Interleukin 4 (IL 4) is an essential component in the sequence of events directing IgE synthesis in uncommitted B lymphocytes. An early consequence of IL 4's interaction with the B cell is the induction of CD23, a low-affinity receptor for IgE (Fc epsilon RII). The present study was designed to explore the detailed regulation of this event. First, we report that transforming growth factor-beta (TGF-beta) is a potent inhibitor of IL 4-promoted CD23 production in human B lymphocytes. The level of inhibition achieved with TGF-beta was greater than that obtained with interferons, or with a monoclonal antibody (mAb) to CD19. Next, we identified three signals, each of which was capable of selectively counteracting the inhibitors of IL 4-promoted CD23 production: (a) the engagement of surface CD40 antigen with mAb was found to override the influence of all the inhibitors of CD23 expression; (b) mAb to surface IgM overcame the inhibitory actions of TGF-beta and interferons but not that of CD19 ligation; (c) ligation of surface CD72 counteracted the inhibition mediated by TGF-beta but not that generated by interferons or anti-CD19 antibody.
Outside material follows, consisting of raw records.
(** A reader has been offered every message taken since it was registered. *)
Definition joined_ok b (id : nat) r : Prop :=
  match joined r with
  | None => offered r = [] ∧ id ∉ listeners b
  | Some j =>
      id ∈ listeners b ∧ j ≤ length (taken b)
      ∧ drop j (taken b) = offered r ++ in_flight b id
  end.

Definition delivery_ok b : Prop :=
  match listen b with
  | Delivering msg rest => NoDup rest ∧ (∀ id, id ∈ rest → id ∈ listeners b)
  | _ => True
  end.

Record broker_ok b : Prop := {
  ok_fifo : taken b ++ source b = written b;
  ok_readers : ∀ id r, readers b !! id = Some r → reader_ok r ∧ joined_ok b id r;
  ok_waiting : NoDup (pending b ++ destinations b)
    ∧ ∀ id, id ∈ pending b ++ destinations b →
        ∃ r, readers b !! id = Some r ∧ joined r = None;
  ok_listeners : ∀ id, id ∈ listeners b → is_Some (readers b !! id);
  ok_delivery : delivery_ok b;
}.

Lemma broker_ok_new : broker_ok NewBroker.
Proof. split; try done. simpl. split; [constructor | set_solver]. Qed.

Lemma broker_ok_waiting_None b id r :
  broker_ok b → id ∈ pending b ++ destinations b → readers b !! id = Some r → joined r = None.
Proof. intros Hok Hin Hr. apply Hok in Hin as (r' & Hr' & ?). by simplify_eq. Qed.

Lemma ok_Read_make b id :
  broker_ok b → readers b !! id = None → broker_ok (Read_make id b).
Proof.
  intros [Hf Hr [Hnd Hw] Hl Hd] Hid.
  assert (Hnew : id ∉ listeners b).
  { intros Hin. apply Hl in Hin as [r Hin]. congruence. }
  split; simpl; [done | | | | done].
  - intros id' r. rewrite lookup_insert_Some. intros [[<- <-] | [Hne Hr']].
    + split; [apply new_reader_ok | done].
    + by apply Hr.
  - split.
    + apply NoDup_cons. split; [| done]. intros Hin.
      apply Hw in Hin as (r & Hin & _). congruence.
    + intros id' [-> | Hin]%elem_of_cons; [rewrite lookup_insert_eq; eauto |].
      destruct (Hw id' Hin) as (r & Hr' & Hj). exists r.
      rewrite lookup_insert_ne; [done |]. by intros ->; simplify_eq.
  - intros id' Hin. apply lookup_insert_is_Some. destruct (decide (id = id')); [by left |].
    right. split; [done | by apply Hl].
Qed.

Lemma ok_Read_send b id rest :
  broker_ok b → pending b ≡ₚ id :: rest → broker_ok (Read_send id rest b).
Proof.
  intros [Hf Hr [Hnd Hw] Hl Hd] Hp.
  assert (Hperm : rest ++ destinations b ++ [id] ≡ₚ pending b ++ destinations b).
  { rewrite Hp, app_assoc, (Permutation_app_comm _ [id]). done. }
  split; simpl; [done | done | | done | done].
  split; [by rewrite Hperm |]. intros id'. rewrite Hperm. apply Hw.
Qed.

Lemma ok_Write b msg : broker_ok b → broker_ok (Write msg b).
Proof.
  intros [Hf Hr Hw Hl Hd]. split; simpl; [| done.. ].
  by rewrite app_assoc, Hf.
Qed.

Lemma ok_register b id rest :
  broker_ok b → listen b = Selecting → destinations b = id :: rest →
  broker_ok (register id rest b).
Proof.
  intros Hok Hs Hds. assert (Hok' := Hok).
  destruct Hok as [Hf Hr [Hnd Hw] Hl Hd].
  destruct (Hw id) as (r0 & Hr0 & Hj0); [rewrite Hds; set_solver |].
  rewrite Hds in *.
  assert (Hperm : pending b ++ id :: rest ≡ₚ id :: (pending b ++ rest))
    by by rewrite Permutation_middle.
  rewrite Hperm in Hnd. apply NoDup_cons in Hnd as [Hid Hnd].
  split; simpl; [done | | | | by unfold delivery_ok in *; simpl; rewrite Hs].
  - intros id' r Hr'. destruct (decide (id' = id)) as [-> | Hne].
    + rewrite lookup_alter_eq, Hr0 in Hr'. simplify_eq/=.
      destruct (Hr id r0 Hr0) as [[] Hjo]. unfold joined_ok in Hjo. rewrite Hj0 in Hjo.
      destruct Hjo as [Hoff _]. split; [by split |].
      unfold joined_ok, in_flight. simpl. rewrite Hs. split_and!; [set_solver | done |].
      by rewrite drop_all, Hoff.
    + rewrite lookup_alter_ne in Hr' by done. destruct (Hr id' r Hr') as [Hro Hjo].
      split; [done |]. unfold joined_ok, in_flight in *. simpl. rewrite Hs in *.
      destruct (joined r); [| set_solver]. destruct Hjo as (? & ? & ?). by split_and!; [set_solver | |].
  - split; [done |]. intros id' Hin. destruct (Hw id') as (r & Hr' & Hj); [rewrite Hperm; set_solver |].
    exists r. rewrite lookup_alter_ne; [done |]. by intros ->.
  - intros id' [->%elem_of_singleton | Hin]%elem_of_union; apply lookup_alter_is_Some; [by eexists | by apply Hl].
Qed.

Lemma ok_take b msg rest it :
  broker_ok b → listen b = Selecting → source b = msg :: rest →
  it ≡ₚ elements (listeners b) → broker_ok (take_message msg rest it b).
Proof.
  intros [Hf Hr Hw Hl Hd] Hs Hsrc Hit. rewrite Hsrc in Hf.
  split; simpl; [by rewrite <- app_assoc | | done | done |].
  - intros id r Hr'. destruct (Hr id r Hr') as [Hro Hjo]. split; [done |].
    unfold joined_ok, in_flight in *. simpl. rewrite Hs in Hjo.
    destruct (joined r) as [j |]; [| done]. destruct Hjo as (Hin & Hle & Hdrop).
    rewrite decide_True by (rewrite Hit; by apply elem_of_elements).
    rewrite app_nil_r in Hdrop. rewrite length_app, drop_app_le, Hdrop by done.
    split_and!; [done | lia | done].
  - unfold delivery_ok. simpl. split; [rewrite Hit; apply NoDup_elements |].
    intros id. by rewrite Hit, elem_of_elements.
Qed.

Lemma offer_joined msg r : joined (offer msg r) = joined r.
Proof. unfold offer. by case_decide. Qed.

Lemma offer_offered msg r : offered (offer msg r) = offered r ++ [msg].
Proof. unfold offer. by case_decide. Qed.

Lemma waiting_alter f id b :
  (∀ r, joined (f r) = joined r) →
  (∀ id', id' ∈ pending b ++ destinations b →
     ∃ r, readers b !! id' = Some r ∧ joined r = None) →
  ∀ id', id' ∈ pending b ++ destinations b →
    ∃ r, alter f id (readers b) !! id' = Some r ∧ joined r = None.
Proof.
  intros Hj Hw id' Hin. destruct (Hw id' Hin) as (r & Hr & Hn).
  destruct (decide (id' = id)) as [-> | Hne].
  - exists (f r). rewrite lookup_alter_eq, Hr, Hj. done.
  - exists r. by rewrite lookup_alter_ne.
Qed.

Lemma ok_offer b msg id rest :
  broker_ok b → listen b = Delivering msg (id :: rest) →
  broker_ok (set_listen (Delivering msg rest) (alter (offer msg) id (readers b)) b).
Proof.
  intros [Hf Hr [Hnd Hw] Hl Hd] Hs. unfold delivery_ok in Hd. rewrite Hs in Hd.
  destruct Hd as [Hnodup Hsub]. apply NoDup_cons in Hnodup as [Hid Hnodup].
  split; simpl; [done | | | |].
  - intros id' r Hr'. destruct (decide (id' = id)) as [-> | Hne].
    + rewrite lookup_alter_eq in Hr'. destruct (readers b !! id) as [r0 |] eqn:E; [| done].
      simplify_eq/=. destruct (Hr id r0 E) as [Hro Hjo]. split; [by apply offer_ok |].
      unfold joined_ok, in_flight in *. simpl. rewrite Hs, decide_True in Hjo by (by left).
      rewrite decide_False, offer_joined, offer_offered by done.
      destruct (joined r0); [by rewrite app_nil_r |].
      destruct Hjo as [_ Hno]. destruct Hno. apply Hsub. by left.
    + rewrite lookup_alter_ne in Hr' by done. destruct (Hr id' r Hr') as [Hro Hjo].
      split; [done |]. unfold joined_ok, in_flight in *. simpl. rewrite Hs in Hjo.
      destruct (joined r) as [j |]; [| done]. destruct Hjo as (? & ? & Hdrop).
      split_and!; [done.. |]. rewrite Hdrop. f_equal.
      destruct (decide (id' ∈ rest)); [rewrite decide_True by (by right); done |].
      rewrite decide_False; [done |]. by intros [-> |]%elem_of_cons.
  - split; [done |]. apply waiting_alter; [apply offer_joined | done].
  - intros id' Hin. apply lookup_alter_is_Some. by apply Hl.
  - split; [done |]. intros id' Hin. apply Hsub. by right.
Qed.

(** Steps that only move the goroutine of [Listen] to a place where no message
    is on its way. *)
Lemma ok_set_listen b l :
  broker_ok b → (∀ msg rest, l ≠ Delivering msg rest) →
  (listen b = Selecting ∨ ∃ msg, listen b = Delivering msg []) →
  broker_ok (set_listen l (readers b) b).
Proof.
  intros [Hf Hr Hw Hl Hd] Hnl Hs.
  assert (Hin : ∀ id, in_flight b id = []).
  { intros id. unfold in_flight. destruct Hs as [-> | [msg ->]]; [done |].
    rewrite decide_False; [done | apply not_elem_of_nil]. }
  split; simpl; [done | | done | done | by unfold delivery_ok; simpl; destruct l; [| edestruct Hnl |]].
  intros id r Hr'. destruct (Hr id r Hr') as [Hro Hjo]. split; [done |].
  unfold joined_ok in *. rewrite Hin in Hjo. unfold in_flight. simpl.
  by destruct l; [| edestruct Hnl |].
Qed.

Lemma ok_receive b id r msg rest :
  broker_ok b → readers b !! id = Some r → buffer r = msg :: rest →
  broker_ok (set_listen (listen b) (<[id := receive r msg rest]> (readers b)) b).
Proof.
  intros [Hf Hr [Hnd Hw] Hl Hd] Hid Hb. split; simpl; [done | | | | done].
  - intros id' r'. rewrite lookup_insert_Some. intros [[<- <-] | [Hne Hr']].
    + destruct (Hr id r Hid) as [Hro Hjo]. split; [by apply receive_ok | done].
    + by apply Hr.
  - split; [done |]. intros id' Hin. destruct (Hw id' Hin) as (r' & Hr' & Hn).
    destruct (decide (id = id')) as [<- | Hne].
    + exists (receive r msg rest). rewrite lookup_insert_eq. simplify_eq. done.
    + exists r'. by rewrite lookup_insert_ne.
  - intros id' Hin. apply lookup_insert_is_Some. destruct (decide (id = id')); [by left |].
    right. split; [done | by apply Hl].
Qed.

Lemma broker_ok_step b b' : broker_ok b → step b b' → broker_ok b'.
Proof.
  intros Hok Hstep. destruct Hstep as [b id Hid | b id rest Hp Hcap | b msg Hcap
    | b id rest Hs Hds | b msg rest it Hs Hsrc Hit | b msg id rest Hs | b msg Hs
    | b Hs Hq | b id r msg rest Hid Hb | b b' Hstop].
  - by apply ok_Read_make.
  - by apply ok_Read_send.
  - by apply ok_Write.
  - by apply ok_register.
  - by apply ok_take.
  - by apply ok_offer.
  - apply ok_set_listen; [done | done | by eauto].
  - apply ok_set_listen; [done | done | by left].
  - by apply ok_receive.
  - unfold Stop in Hstop. destruct (quit b); [done |]. simplify_eq.
    destruct Hok as [Hf Hr Hw Hl Hd]. by split.
Qed.

Lemma reachable_ok b : reachable b → broker_ok b.
Proof.
  intros Hb. eapply rtc_invariant; [by apply broker_ok_step | done | apply broker_ok_new].
Qed.

Lemma sublist_same_length (l1 l2 : list T) :
  l1 `sublist_of` l2 → length l2 = length l1 → l1 = l2.
Proof.
  induction 1 as [| x l1 l2 _ IH | x l1 l2 Hsub _]; simpl; intros Hl; [done | |].
  - f_equal. apply IH. lia.
  - apply sublist_length in Hsub. lia.
Qed.

(** The capacities bound what can wait. *)
Definition caps_ok b : Prop :=
  length (source b) ≤ source_cap ∧ length (destinations b) ≤ destinations_cap.

Lemma caps_ok_step b b' : caps_ok b → step b b' → caps_ok b'.
Proof.
  unfold caps_ok, source_cap, destinations_cap. intros [Hs Hd] Hstep.
  destruct Hstep as [| | | b id rest _ E | b msg rest it _ E _ | | | | | b b' Hstop];
    unfold source_cap, destinations_cap in *; simpl; rewrite ?length_app; simpl; try lia.
  - rewrite E in Hd. simpl in Hd. lia.
  - rewrite E in Hs. simpl in Hs. lia.
  - unfold Stop in Hstop. destruct (quit b); [done |]. by simplify_eq.
Qed.

Lemma reachable_caps b : reachable b → caps_ok b.
Proof.
  intros Hb. eapply rtc_invariant; [by apply caps_ok_step | done |].
  unfold caps_ok. simpl. unfold source_cap, destinations_cap. lia.
Qed.

(** What no step of the broker's own goroutine touches. *)
Definition untouched b b' : Prop :=
  source b' = source b ∧ taken b' = taken b ∧ written b' = written b
  ∧ destinations b' = destinations b
  ∧ ∀ id, got <$> readers b' !! id = got <$> readers b !! id.

Lemma offer_got msg r : got (offer msg r) = got r.
Proof. unfold offer. by case_decide. Qed.

(** A delivery ends, whether or not the readers receive. *)
Lemma delivery_ends b msg rest :
  listen b = Delivering msg rest →
  ∃ b', rtc step b b' ∧ listen b' = Selecting ∧ untouched b b'.
Proof.
  revert b. induction rest as [| id rest IH]; intros b Hs.
  - eexists. split; [by eapply rtc_once, step_delivered |]. by split_and!.
  - destruct (IH (set_listen (Delivering msg rest) (alter (offer msg) id (readers b)) b))
      as (b' & Hrun & Hl & ? & ? & ? & ? & Hgot); [done |].
    exists b'. split_and!; [| done |].
    + eapply rtc_l; [by apply step_offer | done].
    + split_and!; try done. intros id'. rewrite Hgot. simpl.
      destruct (decide (id' = id)) as [-> | Hne]; [| by rewrite lookup_alter_ne].
      rewrite lookup_alter_eq. destruct (readers b !! id); simpl; [| done].
      by rewrite offer_got.
Qed.

(** What a reader that was registered after [j] messages has got. *)
Lemma delivered b id r j :
  reachable b → listen b = Selecting → readers b !! id = Some r → joined r = Some j →
  taken b ++ source b = written b
  ∧ got r ++ buffer r `sublist_of` drop j (taken b)
  ∧ length (drop j (taken b)) = length (got r ++ buffer r) + lost r
  ∧ (lost r = 0 → got r ++ buffer r = drop j (taken b))
  ∧ (length (drop j (taken b)) ≤ reader_cap → lost r = 0).
Proof.
  intros Hb Hs Hr Hj. apply reachable_ok in Hb as [Hf Hrs _ _ _].
  destruct (Hrs id r Hr) as [[Hcap Hord Hcnt Hlost _] Hjo].
  unfold joined_ok, in_flight in Hjo. rewrite Hj, Hs, app_nil_r in Hjo.
  destruct Hjo as (_ & _ & ->). split_and!; try done.
  intros Hz. rewrite Hz, Nat.add_0_r in Hcnt. by apply sublist_same_length.
Qed.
Inhibition of the IL 4 signal appeared to be selective for the pathway leading to CD23 induction: none of the inhibitors profoundly altered IL 4's ability to enhance surface IgM expression. The study has ramifications for the understanding of events leading to the promotion of IgE synthesis and consolidates the notion of a central role for CD40 in B cell regulation.